=== Section Start ===

(* ===== verification/HiredisNodeRegistry.v ===== *)
(** * The Redis node registry

    Model of [include/poker/cluster/hiredis_node_registry.hpp] and
    [src/poker/infrastructure/hiredis_node_registry.cpp]. An operation is a program
    of commands; [run_prog] runs one over a connection and makes the registry an
    instance of the interface of [Cluster]. *)
From stdpp Require Import pretty.
From Stdlib Require Import Ascii.
From S2P Require Import Prelude Table AccountStore ServerConfig Cluster RedisServer.

(** ** Keys *)

Definition nodeKey (node_id : string) : string := "poker:node:" +:+ node_id.
Definition roomKey (table_id : Z) : string := "poker:room:" +:+ decimal table_id.
Definition ticketKey (token_hash : string) : string := "poker:ticket:" +:+ token_hash.
Definition load_key : string := "poker:nodes:load".
Definition counter_key : string := "poker:ids:table".

(** ** Strings of the Standard Library *)

Implicit Types (l : list Ascii.ascii).

(** The first position of a character. *)
Fixpoint find_char (c : Ascii.ascii) l : option nat :=
  match l with
  | [] => None
  | x :: l => if Ascii.eqb x c then Some O else S <$> find_char c l
  end.

(** The last position of a character. *)
Fixpoint rfind_char (c : Ascii.ascii) l : option nat :=
  match l with
  | [] => None
  | x :: l =>
      match rfind_char c l with
      | Some i => Some (S i)
      | None => if Ascii.eqb x c then Some O else None
      end
  end.

Definition find (c : Ascii.ascii) (s : string) : option nat :=
  find_char c (String.list_ascii_of_string s).

(** [rfind(c, pos)]: the last position up to [pos]; [None] is [npos]. *)
Definition rfind (c : Ascii.ascii) (pos : option nat) (s : string) : option nat :=
  let l := String.list_ascii_of_string s in
  rfind_char c (match pos with Some p => firstn (S p) l | None => l end).

(** [substr(pos, count)] with [pos] at most the size. *)
Definition substr (pos : nat) (count : option nat) (s : string) : string :=
  let l := skipn pos (String.list_ascii_of_string s) in
  String.string_of_list_ascii (match count with Some n => firstn n l | None => l end).

(** [std::stoull]: a minus sign negates the number modulo 2^64. *)
Definition stoull (s : string) : result Z :=
  let '(_, l) := skip_spaces (String.list_ascii_of_string s) in
  let '(sign, _, l) := read_sign l in
  let '(v, digits) := read_digits 0 l in
  if (digits =? 0)%nat then Throw (invalid_argument "stoull")
  else if u64_max <? v then Throw (out_of_range "stoull")
  else Ok (u64 (sign * v)).

(** ** Values *)

Definition node_value (node : NodeInfo) : string :=
  ni_endpoint node +:+ "|" +:+ decimal (ni_active_tables node) +:+ "|" +:+ decimal (ni_connections node).

Definition node_score (node : NodeInfo) : Z :=
  u64 (ni_active_tables node * 1000000 + ni_connections node).

(** [catch (...)] around a parser. *)
Definition caught {A} (r : result A) : option A := match r with Ok a => Some a | _ => None end.

(** [first - 1]: below zero it is [npos]. *)
Definition before (first : nat) : option nat :=
  match first with O => None | S n => Some n end.

(** [first - second - 1]: below zero it is [npos]. *)
Definition between (second first : nat) : option nat :=
  if (second <? first)%nat then Some (first - second - 1)%nat else None.

Definition parseNode (node_id value : string) : option NodeInfo :=
  match rfind "|" None value with
  | None => None
  | Some first =>
      match rfind "|" (before first) value with
      | None => None
      | Some second =>
          caught (
            active_tables ← stoull (substr (S second) (between second first) value);
            connections ← stoull (substr (S first) None value);
            Ok (mkNode node_id (substr 0 (Some second) value) active_tables connections))
      end
  end.

Definition ticket_value (ticket : JoinTicket) : string :=
  decimal (jt_user_id ticket) +:+ ":" +:+ decimal (jt_table_id ticket).

Definition parse_ticket (value : string) : option JoinTicket :=
  match find ":" value with
  | None => None
  | Some separator =>
      caught (
        user_id ← stoull (substr 0 (Some separator) value);
        table_id ← stoull (substr (S separator) None value);
        Ok (mkTicket user_id table_id))
  end.

(** ** Operations *)

Definition is_status (r : option Reply) : bool :=
  match r with Some Reply_status => true | _ => false end.

Definition is_integer (r : option Reply) : bool :=
  match r with Some (Reply_integer _) => true | _ => false end.

Definition ping_prog : Prog bool := is_status <$> command PING.

Definition heartbeat_prog (node : NodeInfo) (ttl_seconds : Z) : Prog bool :=
  if negb (heartbeat_valid node ttl_seconds) then Done false
  else
    stored ← command (SET (nodeKey (ni_node_id node)) (node_value node) ttl_seconds);
    indexed ← command (ZADD load_key (node_score node) (ni_node_id node));
    mret (is_status stored && (is_integer indexed || is_status indexed)).

(** The loop over the members of the index. *)
Fixpoint collect_nodes (members : list Reply) (result : list NodeInfo) : Prog (list NodeInfo) :=
  match members with
  | [] => Done result
  | Reply_string node_id :: members =>
      value ← command (GET (nodeKey node_id));
      match value with
      | None | Some Reply_nil =>
          command (ZREM load_key node_id) ≫= λ _, collect_nodes members result
      | Some (Reply_string v) =>
          collect_nodes members
            (match parseNode node_id v with Some node => result ++ [node] | None => result end)
      | _ => collect_nodes members result
      end
  | _ :: members => collect_nodes members result
  end.

Definition healthyNodes_prog : Prog (list NodeInfo) :=
  ids ← command (ZRANGE load_key);
  match ids with
  | Some (Reply_array members) => collect_nodes members []
  | _ => Done []
  end.

Definition new_id (reply : option Reply) : option Z :=
  match reply with
  | Some (Reply_integer n) => if (n <=? 0) || (u32_max <? n) then None else Some n
  | _ => None
  end.

Definition allocateTableId_prog : Prog (option Z) := new_id <$> command (INCR counter_key).

(** The script of [assignRoom], with its key and arguments. *)
Definition assign_script (key node_id : string) (ttl_seconds : Z) : Script :=
  RedisCall (GET key) (λ current,
    match current with
    | Reply_nil =>
        RedisCall (SET key node_id ttl_seconds) (λ _,
        RedisCall (ZINCRBY load_key 1000000 node_id) (λ _, Return 1))
    | Reply_string owner =>
        if bool_decide (owner = node_id)
        then RedisCall (SET key node_id ttl_seconds) (λ _, Return 1)
        else Return 0
    | _ => Return 0
    end).

Definition assigned (reply : option Reply) : bool :=
  match reply with Some (Reply_integer n) => n =? 1 | _ => false end.

Definition assignRoom_valid (table_id : Z) (node_id : string) (ttl_seconds : Z) : bool :=
  negb ((table_id =? 0) || bool_decide (node_id = ""%string) || (ttl_seconds =? 0)).

Definition assignRoom_prog (table_id : Z) (node_id : string) (ttl_seconds : Z) : Prog bool :=
  if negb (assignRoom_valid table_id node_id ttl_seconds) then Done false
  else assigned <$> eval (assign_script (roomKey table_id) node_id ttl_seconds).

Definition string_of (reply : option Reply) : option string :=
  match reply with Some (Reply_string s) => Some s | _ => None end.

Definition roomOwner_prog (table_id : Z) : Prog (option string) :=
  string_of <$> command (GET (roomKey table_id)).

Definition storeJoinTicket_prog (token_hash : string) (ticket : JoinTicket) (ttl_seconds : Z) : Prog bool :=
  if negb (ticket_valid token_hash ticket ttl_seconds) then Done false
  else is_status <$> command (SET_NX (ticketKey token_hash) (ticket_value ticket) ttl_seconds).

Definition consumed (reply : option Reply) : option JoinTicket := string_of reply ≫= parse_ticket.

Definition consumeJoinTicket_prog (token_hash : string) : Prog (option JoinTicket) :=
  consumed <$> command (GETDEL (ticketKey token_hash)).

(** ** The registry as an instance of the interface *)

Section registry.
  Context {S : Type} `{!RedisServer S} (config_ : RedisConfig).

(** What happens around a command of a registry: the time it takes to arrive,
    and what other clients ask for in the meantime. *)
Record Surroundings := mkSurroundings {
  su_elapsed : N;
  su_others : list Req;
  su_weather : RedisWeather;
}.

Record HiredisNodeRegistry := mkHiredis {
  context_ : bool;
  hr_server : S;
  hr_now : Z;
  hr_surroundings : nat → Surroundings;
  hr_commands : nat;
}.

Definition send (r : Req) (h : HiredisNodeRegistry) : option Reply * HiredisNodeRegistry :=
  let around := hr_surroundings h (hr_commands h) in
  let now := hr_now h + Z.of_N (su_elapsed around) in
  let server := foldl (λ s r, (execute_req now r s).2) (hr_server h) (su_others around) in
  let '(reply, connected, server) :=
    commandLocked config_ (su_weather around) now r (context_ h) server in
  (reply, mkHiredis connected server now (hr_surroundings h) (Datatypes.S (hr_commands h))).

Fixpoint run_prog {A} (p : Prog A) (h : HiredisNodeRegistry) : A * HiredisNodeRegistry :=
  match p with
  | Done a => (a, h)
  | Ask r k => let '(reply, h) := send r h in run_prog (k reply) h
  end.

Definition HiredisNodeRegistry_new (server : S) (now : Z) (around : nat → Surroundings)
    : HiredisNodeRegistry :=
  mkHiredis (connectLocked config_ (su_weather (around O))) server now around 1.

#[export] Instance hiredis_registry : NodeRegistry HiredisNodeRegistry := {
  ping := run_prog ping_prog;
  heartbeat node ttl := run_prog (heartbeat_prog node ttl);
  healthyNodes := run_prog healthyNodes_prog;
  allocateTableId := run_prog allocateTableId_prog;
  assignRoom id node ttl := run_prog (assignRoom_prog id node ttl);
  roomOwner id := run_prog (roomOwner_prog id);
  storeJoinTicket hash ticket ttl := run_prog (storeJoinTicket_prog hash ticket ttl);
  consumeJoinTicket hash := run_prog (consumeJoinTicket_prog hash);
}.
End registry.
Arguments HiredisNodeRegistry : clear implicits.
(* ===== verification/ProtocolInv.v ===== *)
(** * The service's invariant

    What the service owes is counted: the requests received are those still held
    by a running body, waiting in a closure, or answered; the live table
    operations are those held by a running body or a waiting closure, and they
    are exactly the fenced tables. A body is described by a triple that says
    which of these it holds before and after; the rules below are those of a
    small program logic, and one tactic applies them. *)
From S2P Require Import Prelude Card Deck HandEvaluator Metrics ServerConfig Table TableLib TableInv TableBetting TablePots TableAdvance TableAct TableDeal TableStart TableChips TableLife TableTheorems AccountStore Auth GameStore GameStoreSpec IdempotencyCache RoomExecutor RoomManager RoomTheorems BlockingExecutor Cluster Protocol ProtocolService.

(** ** What closures hold *)

Definition task_sends (t : StorageTask) : list nat :=
  match t with
  | TaskRegister _ _ _ send | TaskLogin _ _ _ _ send | TaskAuthenticate _ _ _ send
  | TaskReconnect _ _ _ send | TaskLogout _ _ _ _ _ send | TaskRefresh _ _ _ _ send
  | TaskCreateTable _ _ _ _ send | TaskListTables _ _ _ send | TaskJoinTable _ _ _ send
  | TaskSitDown _ _ _ _ send _ | TaskBeginHand _ _ _ send _ _ | TaskPersist _ _ _ send _ _ _ _ _
  | TaskCashOut _ _ _ _ _ send _ => [send]
  | TaskRollback _ _ _ _ | TaskRefund _ _ _ _ _ | TaskTimeoutPersist _ _ _ _ _ _ => []
  end.
Lemma refunding_run : service_run demo s0 refunding.
Proof.
  assert (refunding = ask (command 6 4 ACTION_REQUEST (Action_request (mkActionRequest 1000 1 CHECK 0))) 1
    stopped) as -> by by vm_compute.
  eapply run_trans; [|apply ask_run]. eapply run_next; [apply called_run|apply step_inner, step_stop_storage].
Qed.

Lemma refunds_bounded_witness :
  timers (out refunding) !! 2%nat = Some (1000, TimerRefund 1000 1 7 [1; 2] 1) ∧
  refund_delays !! 0%nat = Some (1000 / 1000).
Proof.
  assert (timers (out refunding) !! 2%nat = Some (1000, TimerRefund 1000 1 7 [1; 2] 1)) as Ht by by vm_compute.
  split; [exact Ht|].
  destruct (refunds_bounded demo 1 64 slow_in_range s0 refunding s0_fresh refunding_run) as (Hr & _).
  destruct (Hr 1000 1000 1 7 [1; 2] 1%nat (list_elem_of_lookup_2 _ _ _ Ht)) as (_ & Hd & _). exact Hd.
Defined.

(** Bobby's fold again, with its number: the cached answer is sent again. *)
Lemma commands_gated_witness :
  ∃ x, sessions_heap (own left_table) !! 1%nat = Some x ∧ cs_user_id x = Some 2 ∧
  ∃ s', handle demo fold_by_bobby 1 15 left_table = (Ok tt, s') ∧
    only_answered 15 (answering 6 (message COMMAND_ACK (Command_ack true "again"))) (rooms left_table) left_table s'.
Proof.
  eexists. split; [by vm_compute|]. split; [by vm_compute|].
  destruct (commands_gated demo fold_by_bobby 1 15 _ left_table ltac:(done) ltac:(by vm_compute)
    ltac:(done) ltac:(by vm_compute)) as (_ & _ & Hdup).
  exact (Hdup 2 (mkDecision Req_duplicate (Some [6])) _ ltac:(by vm_compute) ltac:(by vm_compute)
    ltac:(by vm_compute) ltac:(done)).
Defined.
End ProtocolDemo.
(** ** A client at work *)

Module ClientDemo.
(** Qt as it is: aborting a socket that is still connecting emits nothing. *)
#[local] Instance demo_qt : Qt := {
  trimmed s := s;
  toLower s := s;
  toUShort s := if bool_decide (s = "7000"%string) then Some 7000 else None;
  abort_emits s := match s with ConnectedState | ClosingState => true | _ => false end;
}.

Definition from_server (type : MessageType) (b : Body) : Envelope := answering 0 (message type b).

(** A wire format for the messages of the story, by their first byte. *)
#[local] Instance demo_codec : EnvelopeCodec := {
  SerializeToString e := [client_sequence e + 1];
  ParseFromArray bytes :=
    match bytes with
    | [1] => Some (from_server LOGIN_RESPONSE (Login_response 7 "token" 1000 0))
    | [2] => Some (from_server JOIN_TABLE_RESPONSE (Join_table_response "host-a:7000" "ticket"))
    | [3] => Some (from_server AUTHENTICATE_SESSION_RESPONSE (Authenticate_session_response 7 "u" 1000 0))
    | _ => None
    end;
}.

Definition frame (byte : Z) : list Z := [0; 0; 0; 1; byte].
Definition connect c := onConnected (on_connection (set_socket ConnectedState) c).
Definition lose c := onDisconnected (on_connection (set_socket UnconnectedState) c).
Lemma AssignSub_undoes_AssignAdd_witness :
  let k := mkArithmeticCpuTypeFunc kAssignAdd [2] [2] [2] in
  let m : gmap nat (list Z) := {[ 1 := [10; 20]%Z; 2 := [1; 2]%Z; 3 := [0; 0]%Z ]} in
  @load Z int32_Element
    (@AssignSub Z int32_Element k 1 2 1 [2]
       (@AssignAdd Z int32_Element k 1 2 3 [1; 1] m)) 1 1 = 20%Z.
Proof.
  intros k m.
  assert (Hin : @within Z m [1; 2; 3] 1).
  { intros p Hp. rewrite !elem_of_cons in Hp.
    destruct Hp as [->|[->|[->|Hp]]]; [vm_compute; lia ..|].
    now apply not_elem_of_nil in Hp. }
  assert (H21 : 2 <> 1) by lia.
  assert (H23 : 2 <> 3) by lia.
  assert (Hi : 1 < output_size_ k) by (vm_compute; lia).
  assert (Ha : (- 2 ^ 31 <= @load Z int32_Element m 1 1 < 2 ^ 31)%Z)
    by (vm_compute; split; [discriminate | reflexivity]).
  assert (Hab : (- 2 ^ 31 <= @load Z int32_Element m 1 1 + @load Z int32_Element m 2 1
                 < 2 ^ 31)%Z)
    by (vm_compute; split; [discriminate | reflexivity]).
  exact (proj2 (AssignSub_undoes_AssignAdd k 1 2 3 1 [1; 1] [2] m 1 H21 H23 Hi Hin Ha Hab)).
Defined.

End Arithmetic.

(** ** Linear sum assignment
    [mindspore/ccsrc/plugin/device/cpu/kernel/linear_sum_assignment_cpu_kernel.cc] *)

Module Lsap.

(** *** Outcomes

    The solver indexes vectors with [at], which throws
    [std::out_of_range], and with [operator[]] and raw pointers, for which
    an index outside the sequence has no defined behaviour; and
    [AugmentPreviousSolution] loops until it meets the current row.  A run
    therefore comes to a value, to the exception, to undefined behaviour,
    or to a loop still going after the rounds the model grants it.
    [MS_LOG(EXCEPTION)] in [LaunchKernel] is a fifth outcome. *)
Inductive outcome (A : Type) :=
| Done (a : A)
| OutOfRange
| Undefined
| Spinning
| Fatal.
Arguments Done {A} a.
Arguments OutOfRange {A}.
Arguments Undefined {A}.
Arguments Spinning {A}.
Arguments Fatal {A}.

#[export] Instance outcome_ret : MRet outcome := fun A a => Done a.
#[export] Instance outcome_bind : MBind outcome := fun A B f m =>
  match m with
  | Done a => f a
  | OutOfRange => OutOfRange
  | Undefined => Undefined
  | Spinning => Spinning
  | Fatal => Fatal
  end.

(** Indices are [int64_t]; -1 is the "none" sentinel. *)
Definition in_bounds {A} (v : list A) (i : Z) : bool :=
  (0 <=? i) && (i <? Z.of_nat (length v)).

=== Section End ===

Task details. The response should hold exactly the lines starting at the line with "commandLocked config_ (su_weather" and ending at the line with "Done a => (a, h)", and no other line of the material above.

Result of this exercise.
    commandLocked config_ (su_weather around) now r (context_ h) server in
  (reply, mkHiredis connected server now (hr_surroundings h) (Datatypes.S (hr_commands h))).

Fixpoint run_prog {A} (p : Prog A) (h : HiredisNodeRegistry) : A * HiredisNodeRegistry :=
  match p with
  | Done a => (a, h)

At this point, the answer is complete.